本組病例切取的顳淺筋膜瓣其蒂部寬約1.5cm,筋膜瓣的最大面積為3.0cm×4.0cm,切口呈縱行,長約3.5cm,于顳部頭皮切口與耳廓缺損部位作一隧道,將顳淺筋膜瓣于蒂部向下翻轉180°[11]通過皮下隧道轉移至耳廓缺損部位。本次采用縱行切口而沒有采用T形[12]、Y形或Z形[13]切口的理由是:本組病例切取顳淺筋膜瓣的面積較小,耳廓缺損部位均位于對耳屏平面以上,通過長約3.5cm的縱行切口完全可以切取所需筋膜瓣的大小。應用帶蒂顳淺筋膜瓣進行耳廓再造時需要切取的筋膜瓣大小為11.0cm×11.0cm[13],這時可采用Y形或Z形切口,便于進行大面積剝離。

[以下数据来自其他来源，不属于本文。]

(* ===== verification/GoFormat.v ===== *)
(** * Formatting: [fmt]'s [%.nf], [%t], and [Duration.String] *)
From Stdlib Require Import SpecFloat Ascii.
From S2P Require Import Prelude GoBase GoStrings GoFloat.
Local Open Scope Z_scope.

(** ** Decimal digits *)

(** The last [n] decimal digits of [z], with leading zeros. *)
Fixpoint digits (n : nat) (z : Z) : string :=
  match n with
  | O => ""
  | S n' => digits n' (z / 10) +:+ String (Ascii.ascii_of_N (Z.to_N (48 + z mod 10))) ""
  end.

Lemma digits_length n z : strlen (digits n z) = n.
Proof.
  revert z; induction n as [|n IH]; intros z; [done|]. simpl.
  rewrite strlen_app, IH. unfold strlen; simpl. lia.
Qed.

(** ** [%.nf] *)

(** [m * 2^e] rounded to the nearest integer, ties to even. *)
Definition round_even (m : Z) (e : Z) : Z :=
  if 0 <=? e then m * 2 ^ e
  else
    let d := 2 ^ (- e) in
    let q := m / d in
    let r := m mod d in
    if 2 * r <? d then q
    else if d <? 2 * r then q + 1
    else if Z.even q then q else q + 1.

Definition format_f (prec : nat) (x : float64) : string :=
  match x with
  | S754_nan => "NaN"
  | S754_infinity s => if s then "-Inf" else "+Inf"
  | S754_zero s => (if s then "-" else "") +:+ "0" +:+ (if decide (prec = O) then "" else "." +:+ digits prec 0)
  | S754_finite s m e =>
      let n := round_even (Zpos m * 10 ^ Z.of_nat prec) e in
      (if s then "-" else "") +:+ itoa (n / 10 ^ Z.of_nat prec) +:+
      (if decide (prec = O) then "" else "." +:+ digits prec n)
  end.

Definition format_t (b : bool) : string := if b then "true" else "false".

(** ** [%q] *)

Definition hex_digit (n : Z) : string :=
  default "" (["0"; "1"; "2"; "3"; "4"; "5"; "6"; "7"; "8"; "9"; "a"; "b"; "c"; "d"; "e"; "f"] !! Z.to_nat n).

(** One byte of a quoted string: the escapes of the ASCII control bytes, the quote and the backslash;
    the bytes of other characters stay (those of a printable character do). *)
Definition quote_byte (c : ascii) : string :=
  let v := byte_val c in
  let bs := String (ascii_of_nat 92) "" in
  if v =? 34 then bs +:+ String (ascii_of_nat 34) ""
  else if v =? 92 then bs +:+ bs
  else if (32 <=? v) && negb (v =? 127) then String c ""
  else if v =? 7 then bs +:+ "a" else if v =? 8 then bs +:+ "b" else if v =? 9 then bs +:+ "t"
  else if v =? 10 then bs +:+ "n" else if v =? 11 then bs +:+ "v" else if v =? 12 then bs +:+ "f"
  else if v =? 13 then bs +:+ "r"
  else bs +:+ "x" +:+ hex_digit (v / 16) +:+ hex_digit (v mod 16).

Fixpoint quote_bytes (s : string) : string :=
  match s with EmptyString => "" | String c s' => quote_byte c +:+ quote_bytes s' end.

Definition Quote (s : string) : string :=
  String (ascii_of_nat 34) (quote_bytes s +:+ String (ascii_of_nat 34) "").

(** ** [Duration.String] *)

Fixpoint strip_zeros (s : string) : string :=
  match s with
  | String a s' => if decide (a = "0"%char) then strip_zeros s' else s
  | "" => ""
  end.

(** The fraction [v mod 10^prec] without trailing zeros, with its point. *)
Definition fmtFrac (v : Z) (prec : nat) : string :=
  let f := str_rev (strip_zeros (str_rev (digits prec v))) in
  if decide (f = "") then "" else "." +:+ f.

Definition Duration_String (d : Duration) : string :=
  let u := Z.abs d in
  let neg := if d <? 0 then "-" else "" in
  if u =? 0 then "0s"
  else if u <? Second then
    neg +:+
    (if u <? 1000 then itoa u +:+ "ns"
     else if u <? Millisecond then itoa (u / 1000) +:+ fmtFrac u 3 +:+ "µs"
     else itoa (u / Millisecond) +:+ fmtFrac u 6 +:+ "ms")
  else
    let s := u / Second in
    let m := s / 60 in
    let h := m / 60 in
    neg +:+
    (if 0 <? h then itoa h +:+ "h" else "") +:+
    (if 0 <? m then itoa (m mod 60) +:+ "m" else "") +:+
    itoa (s mod 60) +:+ fmtFrac u 9 +:+ "s".

Example duration_30m : Duration_String (30 * Minute) = "30m0s".
Proof. by vm_compute. Qed.
Example duration_frac : Duration_String 1500000000 = "1.5s".
Proof. by vm_compute. Qed.
Example duration_ms : Duration_String (250 * Millisecond) = "250ms".
Proof. by vm_compute. Qed.
Example format_half_even : format_f 0 (f64_dec false 925 (-1)) = "92".
Proof. by vm_compute. Qed.
Example format_two : format_f 2 (f64_dec false 12345 (-3)) = "12.35".
Proof. by vm_compute. Qed.

(** ** The wording of the standard library's errors

    It only ever goes into messages. *)
Class ErrorText := {
  ParseFloat_error : string → string;
  ParseDuration_error : string → string
}.

Definition some_wording : ErrorText := {| ParseFloat_error _ := "invalid syntax"; ParseDuration_error _ := "invalid duration" |}.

應用本法進行耳廓軟骨支架外露的修復,需注意:①應擴大原有創面面積,使創口邊緣形成新鮮創面,并將顳淺筋膜瓣與耳部創面重疊2.0~3.0mm;②注意保護顳淺筋膜瓣的蒂部,勿使其受壓、扭轉;③顳淺筋膜瓣與耳部術區之間的隧道寬度應比其蒂部稍寬,以防蒂部受壓,靜脈回流障礙;④解剖顳淺動靜脈時,切口避免位于其表面,應旁開0.5cm,同時緊貼毛囊根部進行剝離,可以最大程度的避免損傷顳淺動靜脈;⑤對于顳淺動靜脈變異的病例,切取顳淺筋膜瓣時一定要保證蒂部有足夠的寬度,甚至使其長寬比例為2:1,將其制作成任意皮瓣,可以避免其缺血、壞死;⑥顳部術區置入負壓引流管,以防頭皮下積血,壓迫血管蒂部;⑦顳淺筋膜瓣應比耳部缺損區稍大,使其覆蓋耳部缺損時無張力為宜,同時其上植皮時應避免打包包扎時壓力過大[11,13]。本術式的不足之處:如果操作不當會損傷毛囊,引起切口處脫發,或切取頭皮刃厚皮片的供區毛發稀疏。陶凱[14]等介紹了Nagata采用內窺鏡輔助下切取顳淺筋膜瓣方法,借助于內窺鏡系統的圖像放大作用,可以更加精細地進行解剖操作,最大化降低對毛囊的損傷,同時可以把切取顳淺筋膜瓣的切口設計于發際線處,使手術切口更加隱蔽和小型化,為臨床開展此項工作提供了一個較好的研究方向。

圖1 修復術前,耳輪腳、耳屏及對耳屏處軟骨外露

圖2 顳淺筋膜瓣通過皮下隧道轉移至耳部

圖3 耳廓后上方刃厚皮片供區設計

圖4 頭皮刃厚皮片移植于耳廓受區后打包包扎

圖5 術后可見頭皮刃厚皮片成活良好,供區無瘢痕形成

同時,筆者認為采用Nagata法進行耳廓再造時,預防術后皮瓣壞死、軟骨支架外露的措施包括:①乳突區皮瓣的皮下組織蒂應在不影響耳廓軟骨支架置入時盡量的寬,以不小于1.0cm×1.0cm較為安全;②乳突區皮瓣剝離的層次不應太淺,應保留一層薄薄的脂肪組織為宜,同時避免真皮下血管網受損。只有做到術前仔細評估耳廓局部皮膚情況,術中嚴格按照程序、步驟進行精心手術,才能更好地規避手術并發癥。

綜上,應用顳淺筋膜瓣結合頭皮刃厚皮片移植修復耳廓軟骨支架外露,具有創傷相對較小,操作簡單,效果確切等優勢,可以作為修復耳廓再造術后軟骨支架外露的首選方法之一。